**TASK TO CARRY OUT**
The entries below contain a stretch that opens with the line containing "cb;; mret tt" and closes with the line containing "ch => wmt_resume_dma ch"; set down that stretch exactly, both ends included, and nothing else.

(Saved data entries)
[Start of Attachment]

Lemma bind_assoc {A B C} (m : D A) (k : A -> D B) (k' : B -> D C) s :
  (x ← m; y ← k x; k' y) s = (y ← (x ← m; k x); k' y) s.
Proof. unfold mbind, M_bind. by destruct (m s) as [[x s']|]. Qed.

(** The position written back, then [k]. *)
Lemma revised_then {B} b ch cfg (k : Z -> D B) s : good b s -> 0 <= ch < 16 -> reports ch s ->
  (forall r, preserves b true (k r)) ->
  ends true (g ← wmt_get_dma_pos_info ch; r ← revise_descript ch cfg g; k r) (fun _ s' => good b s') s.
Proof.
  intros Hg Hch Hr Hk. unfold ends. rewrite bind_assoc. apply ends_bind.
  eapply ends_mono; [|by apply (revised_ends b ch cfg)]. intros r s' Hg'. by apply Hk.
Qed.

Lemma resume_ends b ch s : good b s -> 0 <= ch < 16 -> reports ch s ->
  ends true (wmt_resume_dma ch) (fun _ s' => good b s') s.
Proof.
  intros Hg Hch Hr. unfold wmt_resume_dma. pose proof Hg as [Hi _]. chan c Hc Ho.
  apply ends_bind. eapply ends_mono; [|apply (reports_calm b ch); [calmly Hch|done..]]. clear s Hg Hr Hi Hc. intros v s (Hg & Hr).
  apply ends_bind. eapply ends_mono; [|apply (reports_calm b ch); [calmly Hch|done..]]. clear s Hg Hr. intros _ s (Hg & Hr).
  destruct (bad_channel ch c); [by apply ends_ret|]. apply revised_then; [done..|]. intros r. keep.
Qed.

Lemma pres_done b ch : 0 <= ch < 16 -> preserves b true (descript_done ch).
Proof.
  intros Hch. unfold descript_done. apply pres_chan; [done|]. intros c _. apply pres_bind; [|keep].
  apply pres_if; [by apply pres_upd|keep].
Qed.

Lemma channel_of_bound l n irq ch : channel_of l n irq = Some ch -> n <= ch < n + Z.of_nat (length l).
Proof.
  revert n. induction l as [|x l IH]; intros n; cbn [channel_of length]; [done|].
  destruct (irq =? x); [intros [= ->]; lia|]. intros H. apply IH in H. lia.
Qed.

[End of Attachment]
[Start of Attachment]

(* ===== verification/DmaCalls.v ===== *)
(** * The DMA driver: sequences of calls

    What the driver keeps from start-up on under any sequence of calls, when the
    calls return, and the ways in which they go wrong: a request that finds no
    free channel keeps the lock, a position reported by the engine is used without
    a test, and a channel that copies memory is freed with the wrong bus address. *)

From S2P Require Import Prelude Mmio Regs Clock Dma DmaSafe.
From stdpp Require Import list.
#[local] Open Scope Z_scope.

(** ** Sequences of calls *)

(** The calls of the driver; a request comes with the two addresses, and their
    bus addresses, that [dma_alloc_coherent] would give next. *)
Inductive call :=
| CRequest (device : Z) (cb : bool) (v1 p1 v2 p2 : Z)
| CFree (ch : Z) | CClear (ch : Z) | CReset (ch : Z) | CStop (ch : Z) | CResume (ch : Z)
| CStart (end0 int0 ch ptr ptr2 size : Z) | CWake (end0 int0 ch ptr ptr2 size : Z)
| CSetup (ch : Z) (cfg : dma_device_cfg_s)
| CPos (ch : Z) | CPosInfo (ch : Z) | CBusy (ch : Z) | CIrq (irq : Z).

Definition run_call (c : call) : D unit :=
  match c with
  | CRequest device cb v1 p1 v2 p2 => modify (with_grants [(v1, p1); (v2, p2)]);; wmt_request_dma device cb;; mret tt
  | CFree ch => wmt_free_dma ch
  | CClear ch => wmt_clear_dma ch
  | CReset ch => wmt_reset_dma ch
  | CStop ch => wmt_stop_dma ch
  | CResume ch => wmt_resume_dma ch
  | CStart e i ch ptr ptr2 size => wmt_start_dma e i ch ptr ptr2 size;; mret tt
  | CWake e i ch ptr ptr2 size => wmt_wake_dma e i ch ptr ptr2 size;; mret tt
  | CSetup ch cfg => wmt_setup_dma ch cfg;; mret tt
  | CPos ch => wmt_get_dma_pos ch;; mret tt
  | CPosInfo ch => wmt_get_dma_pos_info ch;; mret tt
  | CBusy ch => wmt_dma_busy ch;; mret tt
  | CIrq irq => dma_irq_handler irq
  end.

[End of Attachment]

**REPLY**
  | CRequest device cb v1 p1 v2 p2 => modify (with_grants [(v1, p1); (v2, p2)]);; wmt_request_dma device cb;; mret tt
  | CFree ch => wmt_free_dma ch
  | CClear ch => wmt_clear_dma ch
  | CReset ch => wmt_reset_dma ch
  | CStop ch => wmt_stop_dma ch
  | CResume ch => wmt_resume_dma ch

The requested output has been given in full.